One former US government cybersecurity official described a slightly different approach that he analogized to a “brushback pitch,” the baseball term for a close, inside pitch that forces the batter to back away from the plate. “We’re going to make you duck,” he says. “This ball won’t hit you, but you’re going to know that we’re coming after you and take a step back.”

That brushback tactic may not actually differ from a “retaliation” strike in substance. But framing it as a direct warning or counterstrike to the adversary hackers themselves rather than a norm-setting “punishment” for their bosses in the Kremlin could make that action more effective. “The kind of words that we’re using for these things can matter a great deal,” the former official says.

There are also steps short of a counterstrike that could still prove effective, says J. Michael Daniel, the former cybersecurity coordinator for the Obama administration.
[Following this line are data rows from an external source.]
(** * ReadVue: the deferred-callback queue and the watcher scheduler

    A shallow embedding of [src/core/util/next-tick.js] (the [callbacks]
    array, [flushCallbacks], [timerFunc], [nextTick]) and of the scheduler
    that follows it in the same file ([queueWatcher], [flushSchedulerQueue],
    [resetSchedulerState], [callUpdatedHooks], [callActivatedHooks],
    [queueActivatedComponent]).

    The module-level variables of the two JavaScript modules become the
    fields of one [State] record that every function threads explicitly.
    Code that lives outside the two modules (a watcher's [run] and [before],
    the lifecycle hooks, user callbacks given to [nextTick]) is a parameter:
    for each of them the environment gives the sequence of calls it makes
    back into the modules and whether it ends by throwing.  Loops whose
    bound is read from a live array, and the recursion between the scheduler
    and the code it runs, are indexed by fuel. *)

From Stdlib Require Import ZArith Lia Ascii String.
From stdpp Require Import base option list gmap strings sorting.

Local Open Scope Z_scope.

(** ** Data *)

(** A component instance is a mutable object; the store maps its identity to
    the fields the scheduler reads and writes. *)
Definition VmId := nat.

(** [Watcher]: the fields of a watcher that the scheduler reads.  [before]
    tells whether the optional [watcher.before] hook is set. *)
Module Watcher.
Record t := mk {
  id : Z;
  user : bool;
  expression : string;
  vm : VmId;
  before : bool
}.
End Watcher.

#[global] Instance Watcher_eq_dec : EqDecision Watcher.t.
Proof. solve_decision. Defined.

Module Component.
Record t := mk {
  _watcher : option Watcher.t;
  _isMounted : bool;
  _isDestroyed : bool;
  _inactive : bool
}.
(** An object none of whose fields has been written. *)
Definition blank : t := mk None false false false.
Definition set_inactive (b : bool) (c : t) : t :=
  mk (_watcher c) (_isMounted c) (_isDestroyed c) b.
End Component.

(** Values passed as the [ctx] argument of [nextTick]. *)
Inductive Ctx :=
| Undefined
| Str (s : string)
| Obj (o : nat).

(** Thrown values. *)
Definition Err := string.

(** The functions that are given to [nextTick] as [cb]: the scheduler's own
    [flushSchedulerQueue], or a function of the caller. *)
Inductive Fn :=
| FlushSchedulerQueue
| UserFn (f : nat).

(** Calls that outside code makes into the two modules, and its writes to a
    component instance. *)
Inductive Call :=
| CQueueWatcher (w : Watcher.t)
| CQueueActivatedComponent (vm : VmId)
| CNextTick (cb : option Fn) (ctx : Ctx)
| CSetComponent (vm : VmId) (c : Component.t).

(** What a piece of outside code does when it is run: the calls it makes, in
    order, and the value it throws at the end, if any. *)
Definition Body := (list Call * option Err)%type.

(** Everything observable from outside, in the order it happens. *)
Inductive Event :=
| PromiseThen                    (* p.then(flushCallbacks) *)
| SetTimeoutNoop                 (* setTimeout(noop) *)
| ObserverData (counter : Z)     (* textNode.data = String(counter) *)
| SetImmediate                   (* setImmediate(flushCallbacks) *)
| SetTimeout0                    (* setTimeout(flushCallbacks, 0) *)
| Invoke (f : Fn) (ctx : Ctx)    (* cb.call(ctx) *)
| HandleError (e : Err) (ctx : Ctx) (info : string)
| Before (w : Watcher.t)         (* watcher.before() *)
| Run (w : Watcher.t)            (* watcher.run() *)
| Warn (msg : string) (vm : VmId)
| CallHook (vm : VmId) (hook : string)
| ActivateChildComponent (vm : VmId)
| DevtoolsFlush.

(** The arrow function that [nextTick] pushes on [callbacks].  It closes over
    [cb], [ctx] and the local variable [_resolve]; the variable is assigned
    after the push, so the closure holds the variable's cell, not its value. *)
Record Closure := mkClosure {
  cl_cb : option Fn;
  cl_ctx : Ctx;
  cl_resolve : nat
}.

(** The values [has[id]] takes besides [undefined]. *)
Inductive HasVal := HNull | HTrue.

Record State := mkState {
  (* next-tick.js *)
  callbacks : list Closure;
  pending : bool;
  counter : Z;                          (* of the MutationObserver branch *)
  resolve_cells : list (option nat);    (* one [_resolve] per nextTick call *)
  promises : list (option Ctx);         (* [None]: not settled yet *)
  (* scheduler *)
  queue : list Watcher.t;
  activatedChildren : list VmId;
  has : gmap Z HasVal;
  circular : gmap Z Z;
  waiting : bool;
  flushing : bool;
  index : nat;
  (* outside the modules *)
  components : gmap VmId Component.t;
  log : list Event
}.

Definition set_callbacks (x : list Closure) (s : State) : State :=
  mkState x (pending s) (counter s) (resolve_cells s) (promises s) (queue s)
    (activatedChildren s) (has s) (circular s) (waiting s) (flushing s)
    (index s) (components s) (log s).
Definition set_pending (x : bool) (s : State) : State :=
  mkState (callbacks s) x (counter s) (resolve_cells s) (promises s) (queue s)
    (activatedChildren s) (has s) (circular s) (waiting s) (flushing s)
    (index s) (components s) (log s).
Definition set_counter (x : Z) (s : State) : State :=
  mkState (callbacks s) (pending s) x (resolve_cells s) (promises s) (queue s)
    (activatedChildren s) (has s) (circular s) (waiting s) (flushing s)
    (index s) (components s) (log s).
Definition set_resolve_cells (x : list (option nat)) (s : State) : State :=
  mkState (callbacks s) (pending s) (counter s) x (promises s) (queue s)
    (activatedChildren s) (has s) (circular s) (waiting s) (flushing s)
    (index s) (components s) (log s).
Definition set_promises (x : list (option Ctx)) (s : State) : State :=
  mkState (callbacks s) (pending s) (counter s) (resolve_cells s) x (queue s)
    (activatedChildren s) (has s) (circular s) (waiting s) (flushing s)
    (index s) (components s) (log s).
Definition set_queue (x : list Watcher.t) (s : State) : State :=
  mkState (callbacks s) (pending s) (counter s) (resolve_cells s) (promises s)
    x (activatedChildren s) (has s) (circular s) (waiting s) (flushing s)
    (index s) (components s) (log s).
Definition set_activatedChildren (x : list VmId) (s : State) : State :=
  mkState (callbacks s) (pending s) (counter s) (resolve_cells s) (promises s)
    (queue s) x (has s) (circular s) (waiting s) (flushing s)
    (index s) (components s) (log s).
Definition set_has (x : gmap Z HasVal) (s : State) : State :=
  mkState (callbacks s) (pending s) (counter s) (resolve_cells s) (promises s)
    (queue s) (activatedChildren s) x (circular s) (waiting s) (flushing s)
    (index s) (components s) (log s).
Definition set_circular (x : gmap Z Z) (s : State) : State :=
  mkState (callbacks s) (pending s) (counter s) (resolve_cells s) (promises s)
    (queue s) (activatedChildren s) (has s) x (waiting s) (flushing s)
    (index s) (components s) (log s).
Definition set_waiting (x : bool) (s : State) : State :=
  mkState (callbacks s) (pending s) (counter s) (resolve_cells s) (promises s)
    (queue s) (activatedChildren s) (has s) (circular s) x (flushing s)
    (index s) (components s) (log s).
Definition set_flushing (x : bool) (s : State) : State :=
  mkState (callbacks s) (pending s) (counter s) (resolve_cells s) (promises s)
    (queue s) (activatedChildren s) (has s) (circular s) (waiting s) x
    (index s) (components s) (log s).
Definition set_index (x : nat) (s : State) : State :=
  mkState (callbacks s) (pending s) (counter s) (resolve_cells s) (promises s)
    (queue s) (activatedChildren s) (has s) (circular s) (waiting s)
    (flushing s) x (components s) (log s).
Definition set_components (x : gmap VmId Component.t) (s : State) : State :=
  mkState (callbacks s) (pending s) (counter s) (resolve_cells s) (promises s)
    (queue s) (activatedChildren s) (has s) (circular s) (waiting s)
    (flushing s) (index s) x (log s).
Definition set_log (x : list Event) (s : State) : State :=
  mkState (callbacks s) (pending s) (counter s) (resolve_cells s) (promises s)
    (queue s) (activatedChildren s) (has s) (circular s) (waiting s)
    (flushing s) (index s) (components s) x.

(** Append one event to the trace. *)
Definition emit (e : Event) (s : State) : State := set_log (log s ++ [e]) s.

(** The state of the two modules right after they are loaded. *)
Definition initial : State :=
  mkState [] false 1 [] [] [] [] ∅ ∅ false false 0%nat ∅ [].

(** The outcome of running code: it returns, it throws, or the fuel given to
    the model ran out before it finished. *)
Inductive Res :=
| Done (s : State)
| Throw (e : Err) (s : State)
| OutOfFuel.

Definition bind (r : Res) (k : State -> Res) : Res :=
  match r with
  | Done s => k s
  | Throw e s => Throw e s
  | OutOfFuel => OutOfFuel
  end.

Notation "s <- r ;; k" := (bind r (fun s => k))
  (at level 100, r at next level, right associativity).

(** ** The environment *)

(** What the host offers; read once when next-tick.js is loaded. *)
Module Host.
Record t := mk {
  promiseDefined : bool;        (* typeof Promise !== 'undefined' *)
  promiseNative : bool;         (* isNative(Promise) *)
  isIE : bool;
  isIOS : bool;
  observerDefined : bool;       (* typeof MutationObserver !== 'undefined' *)
  observerNative : bool;        (* isNative(..) || toString() === '[object ..]' *)
  setImmediateDefined : bool;
  setImmediateNative : bool
}.
End Host.

(** The host, the build and configuration switches, and the code outside the
    two modules.  A body may depend on the state in which it is started. *)
Record Env := mkEnv {
  host : Host.t;
  production : bool;              (* process.env.NODE_ENV === 'production' *)
  async : bool;                   (* config.async *)
  devtools : bool;                (* devtools && config.devtools *)
  run_body : Watcher.t -> State -> Body;
  before_body : Watcher.t -> State -> Body;
  updated_body : VmId -> State -> Body;       (* callHook(vm, 'updated') *)
  activate_body : VmId -> State -> Body;      (* activateChildComponent(vm, true) *)
  fn_body : nat -> Ctx -> State -> Body       (* a user callback, called on ctx *)
}.

(** ** next-tick.js *)

Inductive TimerKind := ViaPromise | ViaObserver | ViaSetImmediate | ViaSetTimeout.

(** The cascade that chooses [timerFunc] when the module is loaded. *)
Definition timerKind (h : Host.t) : TimerKind :=
  if Host.promiseDefined h && Host.promiseNative h then ViaPromise
  else if negb (Host.isIE h) && Host.observerDefined h && Host.observerNative h
  then ViaObserver
  else if Host.setImmediateDefined h && Host.setImmediateNative h
  then ViaSetImmediate
  else ViaSetTimeout.

Definition isUsingMicroTask (h : Host.t) : bool :=
  match timerKind h with
  | ViaPromise | ViaObserver => true
  | ViaSetImmediate | ViaSetTimeout => false
  end.

(** The events by which the host is asked to run [flushCallbacks]. *)
Definition schedules_flush (e : Event) : bool :=
  match e with
  | PromiseThen | ObserverData _ | SetImmediate | SetTimeout0 => true
  | _ => false
  end.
The US has tools to send subtle, diplomatic signals to adversaries, he points out. “You could use the cyber hotline that has been established between the United States and Russia and send a message that says ‘hey, we know this is you, knock it off,'” Daniel says. “You can tie up certain diplomatic things that maybe the Russians want at the UN that the US otherwise might not object to but decides to slow roll. There are other ways to express your diplomatic displeasure.”

But ultimately spying, even at the SolarWinds scale, is within the rules of the game, Silverado’s Alperovitch argues. He harkens back to the comments of director of national intelligence James Clapper in a 2015 congressional hearing about the Chinese breach of the Office of Personnel Management, which resulted in the theft of reams of highly sensitive personal data on government officials. Clapper made clear in that hearing that he did not see the OPM breach as an “attack” but rather an act of espionage of the kind the US might well have carried out itself.

“This is a case of ‘good on them, shame on us,'” Alperovitch says, loosely paraphrasing Clapper’s remarks. “Let’s focus on making sure that we make it really hard for them to do this to us again.”